To conclude, the Government are committed to getting the best possible deal for the United Kingdom in the forthcoming negotiations. We will continue to update Parliament on the negotiations for our departure from the European Union. Again, I reassure noble Lords that we are working to publish our formal response to the committee’s report as soon as possible. I am grateful to all noble Lords who contributed to the debate tonight, which was fairly wide ranging and informative. I am sure that the House will continue to play a valuable role in the work of the Government and contribute towards securing a deal that works for everyone, however they voted in the referendum.
My Lords, I note that we have more or less worn out the light of the summer evening and I think it would be fair to say that this debate largely speaks for itself. Nevertheless, despite the lateness of the hour, I want to make a brief but not, I hope, perfunctory comment about the contributions of colleagues. They have set out so well from the range of their different experiences the complexity and the urgency of addressing this problem. In thanking the speakers in the debate, I thank also colleagues from the EU Select Committee who have not spoken but who have contributed massively to the report, and, indeed our sub-committees which fed into our work and thoughts. Last but in no sense the least, I should like to record the dedicated and immensely professional work of our committee staff. Like everyone else, they are facing an unprecedented workload in these circumstances.
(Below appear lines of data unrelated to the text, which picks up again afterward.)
(** The sixteen library calls of the program, in program order. *)
Inductive site :=
  | SWrite            (* fs.writeFileSync(testFile, testData)  bench.js:30 *)
  | SRead             (* fs.readFileSync(testFile, 'utf8')     bench.js:36 *)
  | SUnlinkTxt        (* fs.unlinkSync(testFile)               bench.js:41 *)
  | SOpen             (* open({filename: dbPath, ...})         sql_bench.js:12 *)
  | SDrop             (* db.exec(DROP ...)                     sql_bench.js:142 *)
  | SCreate           (* db.exec(CREATE ...)                   sql_bench.js:151 *)
  | SInsCustomers     (* db.exec(INSERT INTO customers ...)    sql_bench.js:197 *)
  | SInsCategories    (* db.exec(INSERT INTO categories ...)   sql_bench.js:205 *)
  | SInsProducts      (* db.exec(INSERT INTO products ...)     sql_bench.js:216 *)
  | SInsOrders        (* db.exec(INSERT INTO orders ...; ...)  sql_bench.js:225 *)
  | SJoin             (* db.all(join + window)                 sql_bench.js:31 *)
  | SCte              (* db.all(recursive CTE)                 sql_bench.js:61 *)
  | SAgg              (* db.all(aggregation)                   sql_bench.js:89 *)
  | SSearch           (* db.all(LIKE search)                   sql_bench.js:116 *)
  | SClose            (* db.close()                            sql_bench.js:133 *)
  | SUnlinkDb.        (* fs.unlinkSync(dbPath)                 sql_bench.js:134 *)

#[global] Instance site_eq_dec : EqDecision site.
Proof. solve_decision. Defined.

Inductive event :=
  | Call (s : site) (path : string)   (* the call at [s] started, on file [path] *)
  | Raise (s : site) (e : error).     (* the call at [s] raised [e] *)

(** ** JavaScript strings and UTF-8

    A JavaScript string is a sequence of UTF-16 code units; a file holds
    octets.  [fs.writeFileSync(path, string)] encodes as UTF-8 and
    [fs.readFileSync(path, 'utf8')] decodes, replacing ill-formed input by
    U+FFFD. *)

Definition js_string := list Z.

Definition js_lit (s : string) : js_string :=
  map (fun a => Z.of_N (Ascii.N_of_ascii a)) (String.list_ascii_of_string s).

(** [String.prototype.repeat] *)
Definition js_repeat (s : js_string) (count : N) : js_string :=
  concat (List.repeat s (N.to_nat count)).

Definition is_high_surrogate (u : Z) : bool := (0xD800 <=? u) && (u <=? 0xDBFF).
Definition is_low_surrogate (u : Z) : bool := (0xDC00 <=? u) && (u <=? 0xDFFF).

Definition utf8_of_code_point (cp : Z) : list Z :=
  if cp <? 0x80 then [cp]
  else if cp <? 0x800 then
    [Z.lor 0xC0 (Z.shiftr cp 6); Z.lor 0x80 (Z.land cp 0x3F)]
  else if cp <? 0x10000 then
    [Z.lor 0xE0 (Z.shiftr cp 12);
     Z.lor 0x80 (Z.land (Z.shiftr cp 6) 0x3F);
     Z.lor 0x80 (Z.land cp 0x3F)]
  else
    [Z.lor 0xF0 (Z.shiftr cp 18);
     Z.lor 0x80 (Z.land (Z.shiftr cp 12) 0x3F);
     Z.lor 0x80 (Z.land (Z.shiftr cp 6) 0x3F);
     Z.lor 0x80 (Z.land cp 0x3F)].

Fixpoint utf8_encode (s : js_string) : list Z :=
  match s with
  | [] => []
  | u :: rest =>
      if is_high_surrogate u then
        match rest with
        | v :: rest' =>
            if is_low_surrogate v then
              utf8_of_code_point
                (0x10000 + Z.shiftl (u - 0xD800) 10 + (v - 0xDC00))
                ++ utf8_encode rest'
            else utf8_of_code_point 0xFFFD ++ utf8_encode rest
        | [] => utf8_of_code_point 0xFFFD
        end
      else if is_low_surrogate u then utf8_of_code_point 0xFFFD ++ utf8_encode rest
      else utf8_of_code_point u ++ utf8_encode rest
  end.

(** The decoder is the usual one-octet-at-a-time machine: the code point
    under construction, how many continuation octets are still needed, and
    the range the next octet has to lie in. *)
Record dec_state := {
  dec_cp : Z;
  dec_needed : nat;
  dec_lower : Z;
  dec_upper : Z
}.

Definition dec_init : dec_state :=
  {| dec_cp := 0; dec_needed := 0; dec_lower := 0x80; dec_upper := 0xBF |}.

Definition utf16_of_code_point (cp : Z) : js_string :=
  if cp <? 0x10000 then [cp]
  else [0xD800 + Z.shiftr (cp - 0x10000) 10; 0xDC00 + Z.land (cp - 0x10000) 0x3FF].

Definition dec_lead (b : Z) : js_string * dec_state :=
  if b <? 0x80 then ([b], dec_init)
  else if (0xC2 <=? b) && (b <=? 0xDF) then
    ([], {| dec_cp := Z.land b 0x1F; dec_needed := 1;
            dec_lower := 0x80; dec_upper := 0xBF |})
  else if (0xE0 <=? b) && (b <=? 0xEF) then
    ([], {| dec_cp := Z.land b 0xF; dec_needed := 2;
            dec_lower := if b =? 0xE0 then 0xA0 else 0x80;
            dec_upper := if b =? 0xED then 0x9F else 0xBF |})
  else if (0xF0 <=? b) && (b <=? 0xF4) then
    ([], {| dec_cp := Z.land b 0x7; dec_needed := 3;
            dec_lower := if b =? 0xF0 then 0x90 else 0x80;
            dec_upper := if b =? 0xF4 then 0x8F else 0xBF |})
  else ([0xFFFD], dec_init).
The debate has been a worthwhile exercise, and it would indeed be churlish if I did not add the Minister to my encomium, because he has closely attended to the debate. He has—not all Ministers do these days—stayed firmly on message, which is welcome. He has given us some specific information or confirmed the position on the White Paper. I was interested in his rehearsal and formulation of the association agreement and it was also interesting to have such a long and helpful exposé on security matters. We touched on those and no doubt will wish to return to them. But I will stress to the Minister tonight that the ball is very much in his court and that of the Front Bench to report to their colleagues and make sure that they are aware of the depth of feeling in this place, and in particular the urgency that we attach to the issue.
I offer for nothing one piece of domestic political advice to the Government Front Bench, which I can say now as a non-aligned Peer. The supreme test of statecraft, if at the moment you are looking just at the interests of the United Kingdom, is whether we manage to serve our people wherever they live within the United Kingdom and however they voted in the referendum. It is actually doing a job for people and not adopting any particular theories or interpretations of the past.
I will conclude by making the point that this has never been seen as a unilateral report; it is a call to both sides to get together on the negotiations. In terms of a successful negotiation, you need two to make a positive contribution to success. I would just say in conclusion that the time is fast approaching when it is in the interests of both the United Kingdom and the European Union 27 that we get on with the job: simply, action this day. I beg to move.